Si l'on considère alors l'expérience psychanalytique comme un « lieu psychique de constitution de la subjectivité »[Vii] – fondamentalement pour les sujets dont le destin en tant que sujets sera toujours celui d'un projet inachevé, sans cesse en cours –, la possibilité de se réapproprier l'essence subversive de la psychanalyse se déposera, en effet, dans la possibilité de rétablir les variables déclenchant le conflit psychique , donnée précisément à travers l'expérience psychanalytique elle-même.

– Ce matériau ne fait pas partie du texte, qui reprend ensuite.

#[global] Instance t_eq_dec : EqDecision t.
Proof. solve_decision. Defined.

(** [Clear] followed by [set_local_type]. *)
Definition Init (lt : Z) : t :=
  {| local_type := lt; empty_value := None; double_value := None;
     float_value := None; int64_value := None; uint64_value := None;
     bool_value := None; string_value := None; bytes_value := None;
     object_id := None |}.

(** The generated setters. *)
Definition set_empty_value (x : unit) (v : t) : t :=
  {| local_type := local_type v; empty_value := Some x; double_value := double_value
     v; float_value := float_value v; int64_value := int64_value v; uint64_value :=
     uint64_value v; bool_value := bool_value v; string_value := string_value v;
     bytes_value := bytes_value v; object_id := object_id v |}.
Definition set_double_value (x : Z) (v : t) : t :=
  {| local_type := local_type v; empty_value := empty_value v; double_value := Some
     x; float_value := float_value v; int64_value := int64_value v; uint64_value :=
     uint64_value v; bool_value := bool_value v; string_value := string_value v;
     bytes_value := bytes_value v; object_id := object_id v |}.
Definition set_float_value (x : Z) (v : t) : t :=
  {| local_type := local_type v; empty_value := empty_value v; double_value :=
     double_value v; float_value := Some x; int64_value := int64_value v;
     uint64_value := uint64_value v; bool_value := bool_value v; string_value :=
     string_value v; bytes_value := bytes_value v; object_id := object_id v |}.
Definition set_int64_value (x : Z) (v : t) : t :=
  {| local_type := local_type v; empty_value := empty_value v; double_value :=
     double_value v; float_value := float_value v; int64_value := Some x;
     uint64_value := uint64_value v; bool_value := bool_value v; string_value :=
     string_value v; bytes_value := bytes_value v; object_id := object_id v |}.
Definition set_uint64_value (x : Z) (v : t) : t :=
  {| local_type := local_type v; empty_value := empty_value v; double_value :=
     double_value v; float_value := float_value v; int64_value := int64_value v;
     uint64_value := Some x; bool_value := bool_value v; string_value :=
     string_value v; bytes_value := bytes_value v; object_id := object_id v |}.
Definition set_bool_value (x : bool) (v : t) : t :=
  {| local_type := local_type v; empty_value := empty_value v; double_value :=
     double_value v; float_value := float_value v; int64_value := int64_value v;
     uint64_value := uint64_value v; bool_value := Some x; string_value :=
     string_value v; bytes_value := bytes_value v; object_id := object_id v |}.
Definition set_string_value (x : string) (v : t) : t :=
  {| local_type := local_type v; empty_value := empty_value v; double_value :=
     double_value v; float_value := float_value v; int64_value := int64_value v;
     uint64_value := uint64_value v; bool_value := bool_value v; string_value :=
     Some x; bytes_value := bytes_value v; object_id := object_id v |}.
Definition set_bytes_value (x : string) (v : t) : t :=
  {| local_type := local_type v; empty_value := empty_value v; double_value :=
     double_value v; float_value := float_value v; int64_value := int64_value v;
     uint64_value := uint64_value v; bool_value := bool_value v; string_value :=
     string_value v; bytes_value := Some x; object_id := object_id v |}.
Definition set_object_id (x : Uuid) (v : t) : t :=
  {| local_type := local_type v; empty_value := empty_value v; double_value :=
     double_value v; float_value := float_value v; int64_value := int64_value v;
     uint64_value := uint64_value v; bool_value := bool_value v; string_value :=
     string_value v; bytes_value := bytes_value v; object_id := Some x |}.

Definition fields (v : t) : list (bool * Type_) :=
  [(bool_decide (is_Some (empty_value v)), EMPTY);
   (bool_decide (is_Some (double_value v)), DOUBLE);
   (bool_decide (is_Some (float_value v)), FLOAT);
   (bool_decide (is_Some (int64_value v)), INT64);
   (bool_decide (is_Some (uint64_value v)), UINT64);
   (bool_decide (is_Some (bool_value v)), BOOL);
   (bool_decide (is_Some (string_value v)), STRING);
   (bool_decide (is_Some (bytes_value v)), BYTES);
   (bool_decide (is_Some (object_id v)), OBJECT_ID)].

*Giovanna Bartucci est psychanalyste. Auteur, entre autres livres, de Là où tout se passe : culture et psychanalyse au XXIe siècle (Civilisation brésilienne).

 

Référence


Giovanna Bartucci. Fragilité absolue. Essais sur la psychanalyse et la contemporanéité. 2ème. Édition. São Paulo, nVersos Editora, 2022.

 

notes


[I] Cf. Roudinesco, Élisabeth. (1999) Pourquoi la psychanalyse ? Rio de Janeiro : Jorge Zahar, 2000.

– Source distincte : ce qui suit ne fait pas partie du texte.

(* ===== verification/Connections.v ===== *)
(** * Connections between peers

    [engine/peer_connection.cc] and [.h] (one connection: it greets, forwards
    messages and says goodbye) and [engine/connection_manager.cc] and [.h] (the
    connections of a peer: at most one per remote peer is in use).  The protocol
    server is what [Protocol] models; opening a connection is an input.  The
    calls to the transaction store are outputs. *)
From S2P Require Import Prelude Text Ids VersionMap Values Events Varint Protocol Queues TransactionSequencer.
From stdpp Require Import base tactics strings list gmap sets.
From Stdlib Require Import ZArith Lia.
Open Scope Z_scope.
Open Scope string_scope.
Open Scope list_scope.

(** * Methods that may wait

    A method changes the state [S] and returns, ends the process, or waits in
    the state it has reached so far. *)
Inductive outcome (S A : Type) : Type :=
| Ret (a : A) (s : S)
| Wait (s : S)
| Abort.
Arguments Ret {S A} a s.
Arguments Wait {S A} s.
Arguments Abort {S A}.

Definition W (S A : Type) : Type := S → outcome S A.
#[export] Instance W_ret {S} : MRet (W S) := fun A a s => Ret a s.
#[export] Instance W_bind {S} : MBind (W S) := fun A B f m s =>
  match m s with Ret a s' => f a s' | Wait s' => Wait s' | Abort => Abort end.

Definition gets {S A} (f : S → A) : W S A := fun s => Ret (f s) s.
Definition modify {S} (f : S → S) : W S unit := fun s => Ret tt (f s).
Definition check {S} (b : bool) : W S unit := fun s => if b then Ret tt s else Abort.
Definition wait {S A} : W S A := fun s => Wait s.
(** Any failure of [res] ends the run. *)
Definition lift {S A} (r : res A) : W S A :=
  fun s => match r with Ok a => Ret a s | _ => Abort end.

[Ii] Cf. Jameson, Frédéric. (1991) postmodernisme: la logique culturelle du capitalisme tardif. São Paulo : Attique, 2002.

[Iii] Cf. Sennet, Richard. (1974) Le déclin de l'homme public: les tyrannies de l'intimité. São Paulo : Companhia das Letras, 1988 ; (1980) Autorité. Rio de Janeiro : Record, 2001 ; (1988) La corrosion du caractère: conséquences personnelles du travail dans le nouveau capitalisme. Rio de Janeiro : Record, 2001.

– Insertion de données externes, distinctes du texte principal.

(* ===== verification/HeapGuard.v ===== *)
(** * The node of a running method

    While a method runs, the engine calls other methods, replays histories and
    stores objects, all on the same heap of live objects ([engine/live_object.cc]).
    [guarded] is what protects the node a method runs on: it is counted correctly,
    so no other live object can work on it in place or delete it.  Every step of
    the heap that is not the method's own keeps it. *)
From stdpp Require Import base tactics list gmap.
From Stdlib Require Import ZArith Lia.
From S2P Require Import Prelude Events LiveObject.
#[local] Open Scope Z_scope.

Module HeapGuard.
Import LiveObject.
Section guard.
Context {LO : Type}.
Abbreviation heap := (heap LO).

(** A method of the live object [l] runs on the node [n], whose local object is
    [lo]: the node of [l] itself, or a copy that will become it. *)
Record guarded (l : LiveObjectPtr) (n : nat) (lo : LO) (h : heap) : Prop := {
  g_node : ∃ c, nodes h !! n = Some {| local_object_ := lo; ref_count_ := c |} ∧
    Z.of_nat (refs (live_objects h) n) + (if bool_decide (live_objects h !! l = Some n) then 0 else 1) ≤ c;
  g_live : is_Some (live_objects h !! l);
  g_next_node : (n < next_node h)%nat;
  g_next_live l' : is_Some (live_objects h !! l') → (l' < next_live_object h)%nat;
}.

(** What other threads and other methods do to the heap. *)
Definition keeps_guards (h h' : heap) : Prop := ∀ l n lo, guarded l n lo h → guarded l n lo h'.

#[global] Instance keeps_guards_preorder : PreOrder keeps_guards.
Proof. split; [by intros h l n lo|]. intros h1 h2 h3 H12 H23 l n lo Hg. by apply H23, H12. Qed.

Lemma guarded_fresh l n lo h : guarded l n lo h → live_objects h !! next_live_object h = None ∧ next_live_object h ≠ l.
Proof.
  intros Hg. split; [|intros <-; pose proof (g_next_live _ _ _ _ Hg _ (g_live _ _ _ _ Hg)); lia].
  apply eq_None_not_Some. intros Hl%(g_next_live _ _ _ _ Hg). lia.
Qed.

(** The nodes change: [n] keeps its local object and enough references. *)
Lemma guarded_nodes l n lo h ns c next :
  guarded l n lo h → ns !! n = Some {| local_object_ := lo; ref_count_ := c |} →
  Z.of_nat (refs (live_objects h) n) + (if bool_decide (live_objects h !! l = Some n) then 0 else 1) ≤ c →
  (next_node h ≤ next)%nat →
  guarded l n lo {| nodes := ns; live_objects := live_objects h; next_node := next;
                    next_live_object := next_live_object h |}.
Proof. intros [_ ? ? ?] Hn Hc Hnext. split; simpl; [by exists c|done|lia|done]. Qed.

Lemma keeps_NewNode x h : keeps_guards h (NewNode x h).2.
Proof.
  intros l n lo Hg. pose proof Hg as [(c & Hn & Hc) _ Hnn _]. unfold NewNode. simpl.
  eapply guarded_nodes; [done| |exact Hc|lia]. rewrite lookup_insert_ne; [done|lia].
Qed.

(** A new live object for the node [n'], which is counted for it. *)
Lemma guarded_alloc l n lo n' h h' :
  guarded l n lo h → nodes h' !! n = (if decide (n' = n) then
      (fun nd => {| local_object_ := local_object_ nd; ref_count_ := ref_count_ nd + 1 |}) <$> nodes h !! n
    else nodes h !! n) →
  live_objects h' = <[next_live_object h := n']> (live_objects h) →
  (next_node h ≤ next_node h')%nat → next_live_object h' = S (next_live_object h) → guarded l n lo h'.
Proof.
  intros Hg Hn' El Hnn Hnl. destruct (guarded_fresh _ _ _ _ Hg) as [Hfresh Hne].
  destruct Hg as [(c & Hn & Hc) Hl Hnn0 Hnl0]. split; rewrite ?El.
  - rewrite refs_insert_fresh, lookup_insert_ne by done. rewrite Hn in Hn'. case_decide as E; simpl in Hn'.
    + rewrite bool_decide_true by done. exists (c + 1). split; [done|]. lia.
    + rewrite bool_decide_false by done. exists c. split; [done|]. lia.
  - by rewrite lookup_insert_ne.
  - lia.
  - intros l' [<-|Hl']%lookup_insert_is_Some'; rewrite Hnl; [lia|]. specialize (Hnl0 l' Hl'). lia.
Qed.

Lemma keeps_New x h : keeps_guards h (New x h).2.
Proof.
  intros l n lo Hg. unfold New, NewNode, alloc_live_object. simpl.
  eapply (guarded_alloc l n lo (next_node h)); [exact Hg| |done|simpl; lia|done]. simpl.
  pose proof (g_next_node _ _ _ _ Hg). rewrite decide_False by lia. by rewrite lookup_insert_ne by lia.
Qed.

Lemma keeps_Clone l' h l'' h' : Clone l' h = Ok (l'', h') → keeps_guards h h' ∧ l'' = next_live_object h.
Proof.
  unfold Clone, GetNode, IncrementRefCount, deref_node, alloc_live_object. intros Hc. res_inv. split; [|congruence].
  intros l n lo Hg. match goal with H : nodes h !! ?m = Some ?nd |- _ => rename H into Hm end.
  eapply guarded_alloc; [exact Hg| |simplify_eq; simpl; done|simplify_eq; simpl; lia|by simplify_eq].
  simplify_eq. simpl. case_decide as E; [subst; by rewrite lookup_insert_eq, Hm|by rewrite lookup_insert_ne].
Qed.

(** Another live object that shares the node has it counted twice. *)
Lemma guarded_shared l n lo l' h :
  guarded l n lo h → live_objects h !! l' = Some n → l' ≠ l →
  ∃ c, nodes h !! n = Some {| local_object_ := lo; ref_count_ := c |} ∧ 2 ≤ c.
Proof.
  intros [(c & Hn & Hc) _ _ _] Hl' Hne. exists c. split; [done|]. case_bool_decide as E.
  - pose proof (refs_two _ _ _ _ E Hl' ltac:(done)). lia.
  - pose proof (refs_pos _ _ _ Hl'). lia.
Qed.

Lemma begin_other l n lo l' h n' h' :
  guarded l n lo h → l' ≠ l → InvokeMethod_begin l' h = Ok (n', h') → guarded l n lo h' ∧ n' ≠ n.
Proof.
  intros Hg Hne. unfold InvokeMethod_begin, GetNode, deref_node. intros Hb. res_inv.
  destruct (1 <? ref_count_ _) eqn:Erc; simplify_eq.
  - split; [by apply keeps_NewNode|]. simpl. pose proof (g_next_node _ _ _ _ Hg). lia.
  - split; [done|]. intros ->. destruct (guarded_shared l n lo l' h') as (c & Hn & Hc2); [done..|].
    apply Z.ltb_ge in Erc. simplify_eq/=. lia.
Qed.

Lemma write_other l n lo n' x h h' :
  guarded l n lo h → n' ≠ n → WriteState n' x h = Ok h' → guarded l n lo h'.
Proof.
  intros Hg Hne. unfold WriteState, deref_node. intros Hw. res_inv. subst.
  pose proof Hg as [(c & Hn & Hc) _ _ _]. eapply guarded_nodes; [done| |exact Hc|done].
  by rewrite lookup_insert_ne.
Qed.

Lemma end_other l n lo l' n' h h' :
  guarded l n lo h → l' ≠ l → n' ≠ n → InvokeMethod_end l' n' h = Ok h' → guarded l n lo h'.
Proof.
  intros Hg Hl Hn'. unfold InvokeMethod_end, release_node, GetNode, DecrementRefCount, deref_node.
  destruct (live_objects h !! l') as [n0|] eqn:El; [|done]. simpl. case_bool_decide; [by intros [= <-]|].
  destruct (nodes h !! n0) as [nd|] eqn:En0; [|done]. simpl. destruct (1 <=? ref_count_ nd); [|done]. simpl.
  intros [= <-]. pose proof Hg as [(c & Hc & Hcount) Hlive Hnn Hnl].
  assert (Hrefs : (refs (<[l' := n']> (live_objects h)) n + (if bool_decide (n0 = n) then 1 else 0) = refs (live_objects h) n)%nat).
  { rewrite <- insert_delete_eq, refs_insert_fresh by apply lookup_delete_eq.
    rewrite (refs_delete _ _ _ n El), (bool_decide_false (n' = n)) by done. lia. }
  assert (Hg' : ∀ ns c', ns !! n = Some {| local_object_ := lo; ref_count_ := c' |} →
    c - (if bool_decide (n0 = n) then 1 else 0) ≤ c' →
    guarded l n lo (set_nodes ns (set_live_objects (<[l' := n']> (live_objects h)) h))).
  { intros ns c' Hns Hc'. split; simpl; [|by rewrite lookup_insert_ne|done|].
    - exists c'. split; [done|]. rewrite lookup_insert_ne by done. case_bool_decide; case_bool_decide; lia.
    - intros k [<-|Hk]%lookup_insert_is_Some'; apply Hnl; [by rewrite El|done]. }
  destruct (decide (n0 = n)) as [->|Hne].
  - destruct (guarded_shared l n lo l' h Hg El Hl) as (c2 & Hc2 & H2).
    assert (c2 = c) as -> by congruence. assert (nd = {| local_object_ := lo; ref_count_ := c |}) as -> by congruence.
    simpl. rewrite (proj2 (Z.eqb_neq _ _)) by lia. apply (Hg' _ (c - 1)); [by rewrite lookup_insert_eq|].
    rewrite bool_decide_true by done. lia.
  - rewrite bool_decide_false in Hg' by done.
    destruct (_ =? 0); simpl; apply (Hg' _ c); rewrite ?lookup_delete_ne, ?lookup_insert_ne by done; done || lia.
Qed.

(** ** The method's own steps *)
Lemma write_own l n lo x h :
  guarded l n lo h → ∃ h', WriteState n x h = Ok h' ∧ guarded l n x h'.
Proof.
  intros [(c & Hn & Hc) ? ? ?]. unfold WriteState, deref_node. rewrite Hn. simpl. eexists. split; [done|].
  split; simpl; [|done..]. exists c. by rewrite lookup_insert_eq.
Qed.

Lemma read_own l n lo h : guarded l n lo h → ReadState n h = Ok lo.
Proof. intros [(c & Hn & _) _ _ _]. unfold ReadState, deref_node. by rewrite Hn. Qed.

Lemma begin_own own l lo h :
  heap_ok_with own h → abs h !! l = Some lo →
  ∃ n h', InvokeMethod_begin l h = Ok (n, h') ∧ guarded l n lo h'.
Proof.
  intros Hok (n0 & nd0 & Hl & Hn & <-)%abs_Some. rewrite (begin_spec own l n0 nd0) by done.
  destruct (ok_count _ _ Hok _ _ Hn) as [Hc Hp]. unfold owners in Hc.
  destruct (1 <? ref_count_ nd0) eqn:Erc; eexists _, _; (split; [done|]).
  - unfold NewNode. split; simpl; [|by eexists|lia|apply (ok_next_live _ _ Hok)].
    exists 1. rewrite lookup_insert_eq. split; [done|].
    assert (refs (live_objects h) (next_node h) = 0%nat) as Hz; [|rewrite Hz; by destruct (bool_decide (live_objects h !! l = Some (next_node h)))].
    apply refs_zero. intros l' Hl'%(ok_target _ _ Hok)%(ok_next_node _ _ Hok). lia.
  - split; [|by eexists|apply (ok_next_node _ _ Hok); by eexists|apply (ok_next_live _ _ Hok)].
    exists (ref_count_ nd0). split; [by destruct nd0|]. rewrite bool_decide_true by done. lia.
Qed.

Lemma end_own l n lo h h' : guarded l n lo h → InvokeMethod_end l n h = Ok h' → abs h' !! l = Some lo.
Proof.
  intros [(c & Hn & _) _ _ _]. unfold InvokeMethod_end, release_node, GetNode, DecrementRefCount, deref_node.
  destruct (live_objects h !! l) as [n0|] eqn:El; [|done]. simpl. rewrite abs_lookup. case_bool_decide as E.
  - intros [= <-]. rewrite El. simpl. by rewrite <- E, Hn.
  - destruct (nodes h !! n0) as [nd|] eqn:En0; [|done]. simpl. destruct (1 <=? ref_count_ nd); [|done]. simpl.
    intros [= <-]. destruct (_ =? 0); simpl; rewrite lookup_insert_eq; simpl;
      rewrite ?lookup_delete_ne, lookup_insert_ne, Hn by done; done.
Qed.
End guard.
End HeapGuard.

[Iv] Cf. Roudinesco, Élisabeth. (1999) Op. citation.; (2002) La famille en déroute. Rio de Janeiro : Jorge Zahar, 2003.

[V] Cf. Bartucci, Giovanni. Psychanalyse et contemporanéité: pour une clinique différentielle des névroses. Thèse de doctorat, Programme d'études supérieures en théorie psychanalytique, Institut de psychologie de l'Université fédérale de Rio de Janeiro (IP-UFRJ), 2004.    

[Vi] Cf. Bartucci, Giovanni. (2000) Psychanalyse et esthétique de la subjectivation. Dans : Bartucci, Giovanna (org.). Psychanalyse, cinéma et esthétique de la subjectivation. Rio de Janeiro : Imago, 2000, pp. 13-17.

[Vii] Cf. Bartucci, Giovanni. (1999) Psychanalyse freudienne, écriture borgienne : espace de constitution de la subjectivité. Dans : Cid, Marcelo ; Montoto, Claudio (éd.). Centenaire Borges. São Paulo : Éduc, 1999, p. 125-143 ; Entre le même et le double, s'inscrit l'altérité : psychanalyse freudienne et écriture borgienne, dans ce volume.